こんな風に言うのは簡単だけど、世の中には「自分は駄目だ」というところで停滞したり、「だから頑張っても駄目だ」という方へ進んでしまう人がゴマンといる。その点で、訳もなくポジティブな方へと向かっていける佐和子は単なるヒロインであり、現実味を欠いている……などという批判があるかもしれないが、それは的を射ていない。
大したことないんだから頑張らなきゃ、頑張っても駄目かもしんないけど、どうせ私は大したことないんだし、というどこまでもポジティブな自虐には、そういう単純なマイナス思考は敵わない。

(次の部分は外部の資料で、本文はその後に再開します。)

Lemma nothing_stuck_witness :
  exists s4 s5 m,
    jobs (fun _ => true) 170000 no_lock no_gauge no_gauge sample_sched 2 (mkSWorld (quiet crashed_db None 0) [] 0 [])
      = (Ok (), s4) /\
    relayOutbox (ports := pass_ports (fun _ => true) 170000 no_lock no_gauge no_gauge) sample_sched 2 s4 = (Ok (), s5) /\
    (stream_of crashed_row, m) ∈ sw_sent s5 /\
    exists d6 t6, process (ports := store_ports (fun k => Z.of_nat k) accepting (f64_of_int 0) (fun _ => "id"))
      (fun _ => 0%Z) (newWorker (mkConfig AllPriorities AllChannels 8 "c1" 16 Minute 0 0 0) sample_policy true) 1
      (mkStreamMessage (stream_of crashed_row) "3-0" m) (mkPWorld (quiet (sw_db s5) None 0) 0 [] [] [])
      = (Ok (), mkPWorld (quiet d6 None 0) t6 [provider_request (fun _ => "id") crashed_row crashed_request]
                  [(stream_of crashed_row, "3-0")] []).
Proof.
  destruct (nothing_stuck sample_codec_total (fun a b => proj1 (N.add_cancel_l a b 1000))
    (fun _ => true) 170000 no_lock no_gauge no_gauge sample_sched (fun _ => eq_refl) eq_refl eq_refl
    crashed_db None 0 [] 0 [] 2 crashed_row crashed_request crashed_served (rd_fresh _ _ crashed_ready)
    crashed_actionable) as (s4 & E4 & H).
  - apply Nat.ltb_lt. reflexivity.
  - left.
  - reflexivity.
  - exists s4. destruct (H 2) as (s5 & m & E5 & Hin & _ & Hp).
    + rewrite <- (f_equal snd E4 : _ = s4). apply Nat.ltb_lt. vm_compute. reflexivity.
    + exists s5, m. split; [exact E4|]. split; [exact E5|]. split; [exact Hin|].
      destruct (Hp (fun _ => 0%Z) (newWorker (mkConfig AllPriorities AllChannels 8 "c1" 16 Minute 0 0 0)
        sample_policy true) 0 (f64_of_int 0) (fun _ => "id") (fun k => Z.of_nat k) accepting "3-0" 0%N
        (mkProviderResult "prov-9" "accepted" 0) eq_refl eq_refl) as (d6 & t6 & z & q & E & _).
      exists d6, t6. exact E.
Defined.
(** The goroutine reads [b], the answer [a] itself or one that lets it hold nothing. *)
Lemma inv_call s i tk ev a d' b l :
  sys_inv s -> sy_tasks s !! i = Some tk -> task_pending i tk = Some ev ->
  answered (sy_db s) (sy_now s) ev a d' -> expects ev b = true ->
  b = a \/ held_by i (mkTask (tk_msg tk) (tk_answers tk ++ [b])) = None ->
  EnCall (msg_key (tk_msg tk)) ev b ∈ l ->
  let s' := mkSystem d' (sy_now s) (<[i := mkTask (tk_msg tk) (tk_answers tk ++ [b])]> (sy_tasks s))
              (sy_log s ++ l) in
  prompt s' -> sys_inv s'.
Proof.
  intros Hi Ht Hp Ha He Hb Hl s' Hpr. pose proof (si_consumed s Hi i tk Ht) as Hc.
  destruct (calls_made_snoc overflow text (workers i) fuel (tk_msg tk) (tk_answers tk) ev b Hc Hp He)
    as [Hmade Hcons].
  pose proof (fun x => call_new_row s i tk ev a d' x Hi Ht Hp Ha) as Hnew.
  assert (Hread : forall x, held_by i (mkTask (tk_msg tk) (tk_answers tk ++ [b])) = Some x -> b = a)
    by (intros x Hx; destruct Hb; congruence).
  split; simpl; try done.
  - by apply (reach_port s i tk ev a d').
  - intros j tk' [[<- <-]|[? ?]]%lookup_insert_Some; [done|by apply Hi].
  - intros j tk' H ev' a' Hin. simpl. apply elem_of_app.
    apply lookup_insert_Some in H as [[<- <-]|[? ?]].
    + simpl in Hin. rewrite Hmade in Hin. apply elem_of_app in Hin as [Hin|Hin].
      * left. by apply (si_logged s Hi i tk Ht).
      * right. by apply list_elem_of_singleton in Hin as [= -> ->].
    + left. by apply (si_logged s Hi j tk').
  - intros j tk' x [[<- <-]|[? ?]]%lookup_insert_Some Hx.
    + rewrite (Hread x Hx) in Hx. destruct (Hnew x Hx) as (? & ? & ? & _). done.
    + destruct (si_held s Hi j tk' x) as (_ & ? & ?); try done. split_and!; try done. by apply (call_old_row s i tk ev a d' j).
  - assert (Hex : forall j tk' x y, j <> i -> sy_tasks s !! j = Some tk' -> held_by j tk' = Some y ->
      held_by i (mkTask (tk_msg tk) (tk_answers tk ++ [b])) = Some x -> del_key x <> del_key y).
    { intros j tk' x y Hj Ht' Hy Hx E. rewrite (Hread x Hx) in Hx.
      destruct (Hnew x Hx) as (Hrx & _ & _ & [Hh|Hn]).
      - apply Hj. symmetry. by apply (si_unique s Hi i j tk tk' x y).
      - destruct (si_row s j tk' y Hi Ht' Hy) as (Hr & Hs & Hk). apply row_at_Some in Hrx as [_ Hkx].
        apply (Hn y); [|done]. by rewrite <- Hkx, E, Hk. }
    intros j1 j2 tk1 tk2 x y [[<- <-]|[N1 H1]]%lookup_insert_Some [[<- <-]|[N2 H2]]%lookup_insert_Some Hx Hy E;
      [done| | |by apply (si_unique s Hi j1 j2 tk1 tk2 x y)].
    + by destruct (Hex j2 tk2 x y).
    + by destruct (Hex j1 tk1 y x).
Qed.

(** A goroutine that read an error on its write works on no row any more. *)
Lemma lost_holds_nothing i tk e ev b :
  consumed overflow text (workers i) fuel (tk_msg tk) (tk_answers tk) ->
  task_pending i tk = Some ev -> lost_answer e ev = Some b ->
  expects ev b = true /\ held_by i (mkTask (tk_msg tk) (tk_answers tk ++ [b])) = None.
Proof.
  intros Hc Hp Hb. assert (He : expects ev b = true) by (by destruct ev; simplify_eq/=).
  split; [done|]. unfold held_by. rewrite (task_after i tk ev b Hc Hp He).
  destruct ev; simplify_eq/=; by destruct (phase_of i tk).
Qed.

(** The reaper takes exactly the expired leases. *)
Lemma reap_rows now se r se' k :
  heard se -> exec (CallReapStuck now) se = (r, se') ->
  row_at k (db se') =
  match r with
  | Ok _ => (fun x => if lease_expired now x then reaped_row now x else x) <$> row_at k (db se)
  | Err _ => row_at k (db se)
  end.
Proof.
  intros Hh H. destruct r as [[]|e].
  - apply run_runs in H. simpl in H. unfold ignore, ReapStuck in H. inv_runs.
    unfold reap_sql in *. simplify_eq.
    by apply (row_at_update k (lease_expired now) (reaped_row now)).
  - by rewrite (exec_heard _ _ _ _ Hh H).
Qed.

Lemma outside_disciplined c now d : outside c now d -> disciplined c d.
Proof. by destruct c. Qed.

(** Whether a call is the one that retires a day. *)
Lemma retires_dec c : (exists day, c = CallArchiveAndDropPartition day) \/ ~ archives c.
Proof. destruct c; simpl; eauto. Qed.

(** What the API and the scheduler do to a row. *)
Lemma outside_step s c se r se' k :
  db_wf (sy_db s) -> db se = sy_db s -> outside c (sy_now s) (sy_db s) -> legal c (sy_db s) ->
  exec c se = (r, se') -> life_step c (row_at k (sy_db s)) (row_at k (db se')).
Proof.
  intros Hwf Hd Ho Hl H. rewrite <- Hd in *. apply (exec_step c se r se' k); try done.
  by apply (outside_disciplined c (sy_now s)).
Qed.

(** A lease that has not ended protects its row from everything outside. *)
Lemma outside_keeps s c se r se' k x lease :
  db_wf (sy_db s) -> db se = sy_db s -> heard se -> outside c (sy_now s) (sy_db s) -> legal c (sy_db s) ->
  exec c se = (r, se') -> row_at k (sy_db s) = Some x -> d_Status x = DeliveryProcessing ->
  d_LockedUntil x = Some lease -> (sy_now s <= lease)%Z -> row_at k (db se') = Some x.
Proof.
  intros Hwf Hd Hh Ho Hl H Hx Hs Hlk Hle.
  destruct (retires_dec c) as [[day ->]|Hna].
  { rewrite <- Hd in *. apply (proj2 (retire_kept day se r se' k Hwf Ho H) x Hx). by rewrite Hs. }
  pose proof (outside_step s c se r se' k Hwf Hd Ho Hl H) as Hstep. rewrite Hx in Hstep.
  destruct (row_at k (db se')) as [x'|] eqn:E; [|by apply drops_archives in Hstep].
  destruct Hstep as [->|(e & He & Hev)]; [done|].
  apply re_next in Hev. rewrite Hs in Hev.
  destruct c; simpl in He; simplify_eq; try done.
  apply (reap_rows _ _ _ _ k Hh) in H. rewrite Hd, Hx in H. simpl in Ho. subst now.
  assert (Hn : lease_expired (sy_now s) x = false).
  { apply not_true_iff_false. rewrite lease_expired_spec, Hlk. intros (_ & t & [= <-] & Ht). lia. }
  rewrite E in H. destruct r; simpl in H; [rewrite Hn in H|]; congruence.
Qed.

Lemma inv_outside s c se r se' :
  sys_inv s -> db se = sy_db s -> heard se -> outside c (sy_now s) (sy_db s) -> legal c (sy_db s) ->
  routes c (sy_db s) -> exec c se = (r, se') ->
  sys_inv (mkSystem (db se') (sy_now s) (sy_tasks s) (sy_log s ++ reap_entries c (sy_db s) r)).
Proof.
  intros Hi Hd Hh Ho Hl Hc H. split; simpl; try apply Hi.
  - rewrite <- Hd in Hl, Hc. eapply served_call; [|done..]. rewrite Hd. apply Hi.
  - intros i tk Ht ev a Hin. apply elem_of_app. left. by apply (si_logged s Hi i tk Ht).
  - intros i tk x Ht Hx. destruct (si_held s Hi i tk x Ht Hx) as (Hr & Hs & [lease Hlk]).
    split_and!; [|done|by eexists].
    apply (outside_keeps s c se r se' _ x lease); try done; [apply reachable_wf, served_reachable, Hi|].
    by apply (si_prompt s Hi i tk x).
Qed.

事を難しく考えるのは思考を豊かにする。結果として人生も豊かにする。
でも、そういう事実を遥かに上回る、いざという時の反射的行動というのは確かにあって、佐和子が散布するエネルギーというのはまさにそれだ。
だから、彼女の考え方を「妥協」とは呼びづらい。彼女は大したことのない可能性の中から、せめてものベストを掴もうとしている。だから佐和子の父のように、ぼくは「かっこいいよなあ、あいつ……」*1と思ってしまったのだ。
それを「パンキッシュ」と呼ぶ人が多いけど、いわゆるパンクのヒネた諦めとはちょっと違うと思う。もっと実直で、毒とか添加物がない彼女の雰囲気は、むしろトライバルと呼ぶべきだ。いくつかの打楽器だけで人を高揚させるような、神秘に近い単純さ。
これを観たとき、ちょうど『宮本から君へ』を読んでいて、あてどのないエネルギーを持て余すことになったというハズカシー背景があって、何か偏ったレビューになっちゃったんですが、まあ思春期っぽく熱っぽいのも一興、ということで。
作品自体は、このエントリで取りざたしている熱っぽいところと、タメの効いてる冷めた運びとのメリハリがある、よくコントロールされた良作です。決して主人公のパワーだけで回している単調なものではない。


・大好きなシーン
前述した、志賀廣太郎が扮する佐和子の父による「かっこいいよなあ、あいつ……」のシーンがとてもいい。ちょうど佐和子をかっこいいと確信し始めた辺りで、そのシーンが挿まれたので、ぼくはすんなり彼のセリフを飲み込めた。
その他、佐和子が爆発するシーンの見応えはハンパじゃない。大根役者でも、叫んだり喚いたりするシーンは意外と見られたりするもので、激しい感情表現って誰がやってもだいたいサマになるけど、このシーンは凄い。ああ、満島ひかりって異常なんだと瞬時に評価を改めさせられた。

一番ギャグとして面白かったのは、終盤の「全員じゃない」ですかね。
『トイレット』で、ここって笑う所? と思うぐらいクスクス笑ってた女性が、本作の割とゲスなシーンとか割と下品なシーンとか、「シモ」の字を含む形容の余地がある笑いには反応してなかったのがまた。本作では男性の笑い声が目立ちました。まあそういう笑いが多うございました。女性も充分楽しめると思いますけどね! ぼくは!
 

*1:「あいつ、かっこいいよなあ……」だったかもしれない。